3.3 ENTREVISTA EM PROFUNDIDADE E ENTREVISTA NARRATIVA

Para a abordagem dos grupos de protesto, o tipo de entrevista utilizado empregou um misto de entrevista em profundidade e entrevista narrativa.

A entrevista representa um instrumento de coleta de dados que, diferentemente do questionário, que deve ter perguntas fechadas para ser consistente, deve ter perguntas tanto mais abertas quanto possível. Aplicável a quase todos os tipos de pesquisa social, ela deve proporcionar uma interação com influência recíproca entre entrevistador e entrevistado, fornecendo fundamentação teórica e orientação prática para a pesquisa qualitativa. (GASKELL, 2000, p. 65)
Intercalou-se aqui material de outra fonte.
(** X8. [remove_section] with an id that no section has returns [False]
    and changes nothing (the clock is not read).  Otherwise it returns
    [True]; the first section of that id is taken out, the others keep
    everything but their order, which is renumbered densely from 0 (also
    where the orders were not dense before), and the word count is current.
    When no other section had the id, the id is not found afterwards. *)
Theorem remove_section_spec section_id p w :
  (DP.get_section section_id p = None ->
   DP.remove_section section_id p w = ((false, p), w))
  /\ (forall i, DP.get_section section_id p = Some i ->
      let r := fst (DP.remove_section section_id p w) in
      fst r = true
      /\ map (PS.set_order 0) (DP.sections (snd r))
         = map (PS.set_order 0) (delete i (DP.sections p))
      /\ dense_orders (DP.sections (snd r))
      /\ S (length (DP.sections (snd r))) = length (DP.sections p)
      /\ DP.word_count (snd r) = words_of_sections (DP.sections (snd r))
      /\ (NoDup (map PS.id (DP.sections p)) -> DP.get_section section_id (snd r) = None)).
Proof.
  unfold DP.remove_section. split.
  - intros ->. reflexivity.
  - intros i Hi. rewrite Hi. run_monad.
    destruct (update_stats_consistent
                (DP._reorder_sections (DP.set_sections (delete i (DP.sections p)) p)) w)
      as (Hsec & Hwc & _).
    cbn [DP.sections DP.set_sections DP._reorder_sections] in Hsec, Hwc.
    apply find_index_Some in Hi as [(s & Hs & Ht) Hfirst].
    split; [reflexivity |]. rewrite Hsec.
    split; [apply renumber_from_frame |].
    split; [apply renumber_from_dense |].
    split.
    { rewrite renumber_from_length, length_delete by (by exists s).
      apply lookup_lt_Some in Hs. lia. }
    split; [by rewrite Hwc |].
    intros Hnodup. unfold DP.get_section. rewrite Hsec. apply find_index_None.
    intros s' Hs'. apply list_elem_of_lookup in Hs' as [k Hk].
    rewrite renumber_from_lookup in Hk.
    destruct (delete i (DP.sections p) !! k) as [s0 |] eqn:Hs0; [| discriminate].
    injection Hk as <-. cbn [PS.id PS.set_order].
    apply String.eqb_neq. intros Heq.
    apply String.eqb_eq in Ht.
    assert (Hpos : exists k', k' <> i /\ DP.sections p !! k' = Some s0).
    { destruct (decide (k < i)%nat) as [Hlt | Hge].
      - exists k. split; [lia |]. by rewrite list_lookup_delete_lt in Hs0.
      - exists (S k). split; [lia |]. by rewrite list_lookup_delete_ge in Hs0 by lia. }
    destruct Hpos as (k' & Hne & Hk').
    apply Hne. apply (NoDup_lookup _ k' i section_id Hnodup).
    + rewrite <- Heq. apply (lookup_map_Some PS.id). exact Hk'.
    + rewrite <- Ht. apply (lookup_map_Some PS.id). exact Hs.
Qed.

(** X8 at work: section ["a"] leaves [projection_two_sections]. *)
Lemma remove_section_spec_witness :
  dense_orders (DP.sections (snd (fst (DP.remove_section "a" projection_two_sections w0))))
  /\ DP.get_section "a" (snd (fst (DP.remove_section "a" projection_two_sections w0))) = None.
Proof.
  destruct (remove_section_spec "a" projection_two_sections w0) as [_ Hfound].
  destruct (Hfound 0%nat eq_refl) as (_ & _ & Hdense & _ & _ & Hgone).
  split; [exact Hdense |]. apply Hgone.
  apply (bool_decide_unpack _). vm_compute. exact I.
Defined.

Lemma find_index_insert test l i s s' :
  DP.find_index test l = Some i -> l !! i = Some s -> test s' = true ->
  DP.find_index test (<[i := s']> l) = Some i.
Proof.
  intros Hi Hs Ht'. apply find_index_Some in Hi as [_ Hfirst].
  apply find_index_Some. split.
  - exists s'. split; [| exact Ht']. apply list_lookup_insert_eq. by eapply lookup_lt_Some.
  - intros j s0 Hj Hl. rewrite list_lookup_insert_ne in Hl by lia. by eapply Hfirst.
Qed.

(** X9. [lock_section] and [unlock_section] of a projection return [False]
    and change nothing when no section has the id.  Otherwise [lock_section]
    returns [True] and locks the first section of that id, and only that
    one: it is then listed by [get_locked_sections] and not by
    [get_regeneratable_sections], it is still the section found for the id,
    and [unlock_section] gives the sections of before with that section
    unlocked. *)
Theorem lock_section_spec section_id user_id reason p w :
  (DP.get_section section_id p = None ->
   DP.lock_section section_id user_id reason p w = ((false, p), w)
   /\ DP.unlock_section section_id p = (false, p))
  /\ (forall i, DP.get_section section_id p = Some i ->
      exists s, DP.sections p !! i = Some s /\ PS.id s = section_id /\
      let r := fst (DP.lock_section section_id user_id reason p w) in
      fst r = true
      /\ DP.sections (snd r) = <[i := fst (PS.lock user_id reason s w)]> (DP.sections p)
      /\ i ∈ DP.get_locked_sections (snd r)
      /\ (i ∈ DP.get_regeneratable_sections (snd r) -> False)
      /\ DP.get_section section_id (snd r) = Some i
      /\ fst (DP.unlock_section section_id (snd r)) = true
      /\ DP.sections (snd (DP.unlock_section section_id (snd r)))
         = <[i := PS.unlock s]> (DP.sections p)).
Proof.
  unfold DP.lock_section, DP.unlock_section. split.
  - intros ->. split; reflexivity.
  - intros i Hi. rewrite Hi.
    destruct (proj1 (find_index_Some _ _ _) Hi) as [(s & Hs & Ht) _].
    exists s. split; [exact Hs |]. split; [by apply String.eqb_eq |].
    run_monad. rewrite update_section_at_run.
    assert (Hs' : DP.sections p !! i = Some s) by exact Hs.
    rewrite Hs'. cbn [fst snd DP.sections DP.set_sections].
    assert (Hlen : (i < length (DP.sections p))%nat) by (by eapply lookup_lt_Some).
    assert (Hlocked : <[i := fst (PS.lock user_id reason s w)]> (DP.sections p) !! i
                      = Some (fst (PS.lock user_id reason s w)))
      by (by apply list_lookup_insert_eq).
    assert (Hget : DP.get_section section_id
                     (DP.set_sections (<[i := fst (PS.lock user_id reason s w)]> (DP.sections p)) p)
                   = Some i).
    { unfold DP.get_section. cbn [DP.sections DP.set_sections].
      eapply find_index_insert; [exact Hi | exact Hs | exact Ht]. }
    split; [reflexivity |]. split; [reflexivity |].
    split; [| split; [| split; [exact Hget |]]].
    + apply select_iff. eexists. split; [exact Hlocked | reflexivity].
    + intros Hin. apply select_iff in Hin as (s0 & Hs0 & Hreg).
      cbn [DP.sections DP.set_sections] in Hs0.
      assert (Heq : Some s0 = Some (fst (PS.lock user_id reason s w)))
        by (rewrite <- Hs0; exact Hlocked).
      injection Heq as ->. discriminate Hreg.
    + rewrite Hget. cbn [fst snd DP.sections DP.set_sections].
      split; [reflexivity |].
      unfold DP.section_ref in *.
      apply list_eq. intros k. destruct (decide (k = i)) as [-> | Hne].
      * rewrite list_lookup_alter_eq, Hlocked, list_lookup_insert_eq by exact Hlen.
        reflexivity.
      * rewrite list_lookup_alter_ne, !list_lookup_insert_ne by auto. reflexivity.
Qed.

(** X9 at work on section ["b"] of [projection_two_sections]. *)
Lemma lock_section_spec_witness :
  exists s, DP.sections projection_two_sections !! 1%nat = Some s /\ PS.id s = "b" /\
    let r := fst (DP.lock_section "b" "user1" "approved" projection_two_sections w0) in
    fst r = true
    /\ DP.sections (snd r)
       = <[1%nat := fst (PS.lock "user1" "approved" s w0)]> (DP.sections projection_two_sections)
    /\ 1%nat ∈ DP.get_locked_sections (snd r)
    /\ (1%nat ∈ DP.get_regeneratable_sections (snd r) -> False)
    /\ DP.get_section "b" (snd r) = Some 1%nat
    /\ fst (DP.unlock_section "b" (snd r)) = true
    /\ DP.sections (snd (DP.unlock_section "b" (snd r)))
       = <[1%nat := PS.unlock s]> (DP.sections projection_two_sections).
Proof.
  apply (proj2 (lock_section_spec "b" "user1" "approved" projection_two_sections w0) 1%nat).
  reflexivity.
Defined.

(** ** What an update pass leaves alone *)

Lemma same_frame_refl s : same_frame s s.
Proof. by repeat split. Qed.

Lemma same_frame_trans a b c : same_frame a b -> same_frame b c -> same_frame a c.
Proof.
  intros (H1 & H2 & H3 & H4 & H5) (G1 & G2 & G3 & G4 & G5).
  repeat split; congruence.
Qed.

Lemma update_content_frame new_content ids trigger s w :
  same_frame s (fst (PS.update_content new_content ids trigger s w)).
Proof.
  rewrite update_content_run. cbn.
  destruct (str_truthy (PS.content s)) eqn:Hc; [| by repeat split].
  rewrite save_to_history_run, Hc. by repeat split.
Qed.

Lemma update_section_frame svc p mode items s w :
  same_frame s (fst (Svc._update_section svc p mode items s w)).
Proof.
  unfold Svc._update_section. destruct mode; run_monad.
  - apply update_content_frame.
  - apply update_content_frame.
  - match goal with |- context [filter ?P ?l] => destruct (filter P l) end; run_monad.
    + apply same_frame_refl.
    + apply update_content_frame.
  - match goal with |- context [PS.is_stale ?a ?b] => destruct (PS.is_stale a b) end; run_monad.
    + apply update_content_frame.
    + apply same_frame_refl.
Qed.

(** The loop over the candidates relates every section to what it becomes,
    for a relation that each step respects. *)
Lemma update_loop_related (R : PS.t -> PS.t -> Prop) (F : DP.t -> PS.t -> M PS.t) :
  (forall s, R s s) ->
  (forall a b c, R a b -> R b c -> R a c) ->
  (forall p s w, R s (fst (F p s w))) ->
  forall (cands : list nat) p w (j : nat) s,
    DP.sections p !! j = Some s ->
    exists s',
      DP.sections (fst (for_each cands (fun i p0 => DP.update_section_at i (F p0) p0) p w)) !! j
      = Some s' /\ R s s'.
Proof.
  intros Hrefl Htrans HF cands.
  induction cands as [| i cands IH]; intros p w j s Hj.
  - exists s. split; [exact Hj | apply Hrefl].
  - rewrite for_each_cons.
    assert (Hstep : exists s1,
               DP.sections (fst (DP.update_section_at i (F p) p w)) !! j = Some s1 /\ R s s1).
    { destruct (decide (i = j)) as [-> | Hne].
      - exists (fst (F p s w)). split; [by apply update_section_at_same | apply HF].
      - exists s. split; [by rewrite update_section_at_other | apply Hrefl]. }
    destruct Hstep as (s1 & Hs1 & HR1).
    destruct (IH _ (snd (DP.update_section_at i (F p) p w)) j s1 Hs1) as (s' & Hs' & HR').
    exists s'. split; [exact Hs' | by eapply Htrans].
Qed.

Lemma update_loop_untouched (F : DP.t -> PS.t -> M PS.t) (cands : list nat) p w (j : nat) :
  j ∉ cands ->
  DP.sections (fst (for_each cands (fun i p0 => DP.update_section_at i (F p0) p0) p w)) !! j
  = DP.sections p !! j.
Proof.
  revert p w. induction cands as [| i cands IH]; intros p w Hj; [reflexivity |].
  rewrite for_each_cons, IH by (intros Hin; apply Hj; by right).
  apply update_section_at_other. intros ->. apply Hj. by left.
Qed.

Lemma update_loop_length (F : DP.t -> PS.t -> M PS.t) (cands : list nat) p w :
  length (DP.sections (fst (for_each cands (fun i p0 => DP.update_section_at i (F p0) p0) p w)))
  = length (DP.sections p).
Proof.
  apply (for_each_invariant (fun p0 => length (DP.sections p0) = length (DP.sections p)));
    [| reflexivity].
  intros i p0 w0 _ Hlen. rewrite update_section_at_run.
  match goal with |- context [match ?x with _ => _ end] => destruct x end;
    cbn; [| exact Hlen].
  by rewrite length_insert.
Qed.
A entrevista em profundidade é um tipo de entrevista aberta, que permite ao entrevistado discorrer de forma espontânea acerca dos temas abordados (POUPART, 2010). A natureza aberta do método possibilita que aspectos não previstos pelo pesquisador aflorem e possam ser aprofundados durante a entrevista. Já a modalidade de entrevista narrativa permite investigar como os atores percebem o curso da ação, a si mesmos, os interlocutores (aliados e/ou antagonistas), o contexto (micro e macro), as motivações, os resultados, numa forma de verbalização mais espontânea e menos racionalizada, que favorece a emergência tanto das estratégias quanto dos valores e emoções.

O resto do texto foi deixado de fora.